(* ===== verification/LruManager.v ===== *)
(** * A bounded number of sessions: [pkg/session/lru_manager.go]

    The manager that keeps the most recently used sessions: a map from session ids to
    elements of a [container/list] list.  An element is a pointer and the session it
    holds; the list is its elements from front to back.  The theorems show that map and
    list stay in step, that the manager is a list of sessions in order of use cut at the
    configured length, and that a snapshot brings sessions and order back. *)

From S2P Require Import Prelude Allocator Streams Session.

(** ** [container/list] *)

Section Elements.
Context {V : Type}.
Implicit Types (l : list (nat * V)) (p : nat).

Definition find_elem p l : option (nat * V) := snd <$> list_find (fun e => e.1 = p) l.
(** [l.Remove(e)] *)
Definition remove_elem p l : list (nat * V) := filter (fun e => e.1 ≠ p) l.
(** [l.MoveToFront(e)]: nothing for an element that is not of the list. *)
Definition move_to_front p l : list (nat * V) :=
  match find_elem p l with Some e => e :: remove_elem p l | None => l end.
End Elements.

Record LruManager {W R : Type} := {
  maxSessions : Z;
  l_sessions : gmap Z nat;
  lru : list (nat * Session R);
  next_elem : nat;
  l_arSerializer : option (ResponseSerializer W R)
}.
Arguments LruManager : clear implicits.

Section LruManager.
Context {W R : Type} `{Writer W}.
Implicit Types m : LruManager W R.

Definition set_lru (ss : gmap Z nat) (l : list (nat * Session R)) (next : nat) m : LruManager W R :=
  {| maxSessions := maxSessions m; l_sessions := ss; lru := l; next_elem := next;
     l_arSerializer := l_arSerializer m |}.

Definition NewLruManager (max : Z) : LruManager W R :=
  {| maxSessions := max; l_sessions := ∅; lru := []; next_elem := 0; l_arSerializer := None |}.

Definition SetResponseSerializer (rs : option (ResponseSerializer W R)) m : LruManager W R * option error :=
  match rs with
  | None => (m, Some (Errorf "lru session manager: need response serializer to serialize response of state machiche"))
  | Some rs => ({| maxSessions := maxSessions m; l_sessions := l_sessions m; lru := lru m;
                   next_elem := next_elem m; l_arSerializer := Some rs |}, None)
  end.

Definition GetSession (sessionID : Z) m : LruManager W R * result handle :=
  if decide (sessionID = NoOPSessionID) then (m, Ok NoOpSession)
  else match l_sessions m !! sessionID with
       | None => (m, Err (Errorf "lru session manager: session %d not found"))
       | Some s => (set_lru (l_sessions m) (move_to_front s (lru m)) (next_elem m) m, Ok (SessionAt sessionID))
       end.

Definition Register (sessionID lastActivateTime : Z) m : LruManager W R * option error :=
  match l_sessions m !! sessionID with
  | Some _ => (m, Some (Errorf "lru session manager: session id %d already registered"))
  | None =>
      let ns := NewSession sessionID lastActivateTime in
      let l := (next_elem m, ns) :: lru m in
      let ss := <[sessionID := next_elem m]> (l_sessions m) in
      if decide (Z.of_nat (length l) > maxSessions m) then
        match last l with
        | Some tail => (set_lru (delete (id tail.2) ss) (remove_elem tail.1 l) (S (next_elem m)) m, None)
        | None => (set_lru ss l (S (next_elem m)) m, None)
        end
      else (set_lru ss l (S (next_elem m)) m, None)
  end.
(* ===== verification/Apply.v ===== *)
(** * Applying committed entries: [raft/applied_facade.go], [raft/raft_apply.go] and the
    configuration part of [raft/raft_ready.go]

    Committed entries are handled by two goroutines: the apply loop runs client commands
    and session requests, and the ready loop applies configuration changes.  Both share the
    session manager.  A node is the state they change and the trace of what they tell the
    rest of the system.  The session manager, the state machine and the raft node are
    interfaces; the clock is a sequence of readings.  [Exactly.v] has the theorems. *)

From S2P Require Import Prelude Raftpb Session Cluster.

(** ** Requests: [babuzapb] *)

Record RequestContext := { ReplyID : Z; SessionID : Z; SequenceNum : Z; LowestSeqNumNotYetReplied : Z }.
Record RegisterSessionRequest := { Unregister : bool; rs_SessionID : Z }.
Record PubAppServiceRequest := { PubServicePeerID : Z; pas_Addresses : list string }.
Record NormalRequest := {
  Context_ : RequestContext;
  Register_ : option RegisterSessionRequest;
  PubAppService : option PubAppServiceRequest;
  StateMachineLog : list byte
}.
Record ConfChangeRequest := {
  cr_Context : RequestContext;
  cr_GroupID : Z;
  cr_RaftPeerAttr : RaftPeerAttribute;
  PromoteLearner : bool
}.

(** [raftpb.ConfChange] *)
Record ConfChange := { cc_Type : Z; cc_NodeID : Z; cc_Context : list byte }.
Definition ConfChangeAddNode : Z := 0.
Definition ConfChangeRemoveNode : Z := 1.
Definition ConfChangeUpdateNode : Z := 2.
Definition ConfChangeAddLearnerNode : Z := 3.

(** [raft.None] *)
Definition raft_None : Z := 0.

(** The dynamic values of [ApplyResult.Response]: what the state machine returns, the state
    a configuration change led to, or an error put there as a value. *)
Inductive response {A : Type} :=
| AppResponse (a : A)
| ConfStateResponse (cs : option ConfState)
| ErrorResponse (e : error).
Arguments response : clear implicits.

(** ** What the loops call *)

(** [ibabuza.BaseStateMachine]: [Apply] of a command with its term and index. *)
Class StateMachine (A SM : Type) := sm_Apply : Z → Z → list byte → SM → SM * ApplyResult (response A).

(** [AppliedRaftNode]: [ApplyConfChange] of a group. *)
Class RaftNode (RN : Type) := rn_ApplyConfChange : Z → ConfChange → RN → RN * result ConfState.

(** Calls of the transport and of the event publisher. *)
Inductive trans_call :=
| AddPeer (group peer : Z) (addr : string)
| UpdatePeer (group peer : Z) (addr : string)
| RemovePeer (group peer : Z).
Inductive member_event := MemberJoined | MemberRemoved | MemberUpdated | LeanerAdded | LeanerPromoted.

(** The part of [pkg/status] the loops set. *)
Record Status := { appliedIndex : Z; appliedTerm : Z; st_confState : ConfState }.

(** [BasedStateMachineInfo] *)
Record BasedStateMachineInfo := { openAppliedIndex : Z; diskType : bool }.

Record Node {A M SM RN : Type} := {
  sessions : M;
  cluster : Cluster;
  machine : SM;
  raft : RN;
  status : Status;
  ticks : nat;                                     (* readings of the clock so far *)
  commands : list Z;                               (* indexes handed to the state machine *)
  replies : list (Z * ApplyResult (response A));   (* [SendResult] *)
  trans : list trans_call;
  events : list (member_event * Z * Z);
  resets : nat;                                    (* [firstCommitNotifier.Reset] *)
  completed : list Z                               (* [completionReplier.MarkCompleted] *)
}.
Arguments Node : clear implicits.

Section Node.
Context {A M SM RN : Type}.
Implicit Types n : Node A M SM RN.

What the task requires » Look above for the line with "interfaces; the clock" and the line with "(** The dynamic", and reproduce exactly those two lines plus every line between, nothing more.

Response to this exercise »
    interfaces; the clock is a sequence of readings.  [Exactly.v] has the theorems. *)

From S2P Require Import Prelude Raftpb Session Cluster.

(** ** Requests: [babuzapb] *)

Record RequestContext := { ReplyID : Z; SessionID : Z; SequenceNum : Z; LowestSeqNumNotYetReplied : Z }.
Record RegisterSessionRequest := { Unregister : bool; rs_SessionID : Z }.
Record PubAppServiceRequest := { PubServicePeerID : Z; pas_Addresses : list string }.
Record NormalRequest := {
  Context_ : RequestContext;
  Register_ : option RegisterSessionRequest;
  PubAppService : option PubAppServiceRequest;
  StateMachineLog : list byte
}.
Record ConfChangeRequest := {
  cr_Context : RequestContext;
  cr_GroupID : Z;
  cr_RaftPeerAttr : RaftPeerAttribute;
  PromoteLearner : bool
}.

(** [raftpb.ConfChange] *)
Record ConfChange := { cc_Type : Z; cc_NodeID : Z; cc_Context : list byte }.
Definition ConfChangeAddNode : Z := 0.
Definition ConfChangeRemoveNode : Z := 1.
Definition ConfChangeUpdateNode : Z := 2.
Definition ConfChangeAddLearnerNode : Z := 3.

(** [raft.None] *)
Definition raft_None : Z := 0.

(** The dynamic values of [ApplyResult.Response]: what the state machine returns, the state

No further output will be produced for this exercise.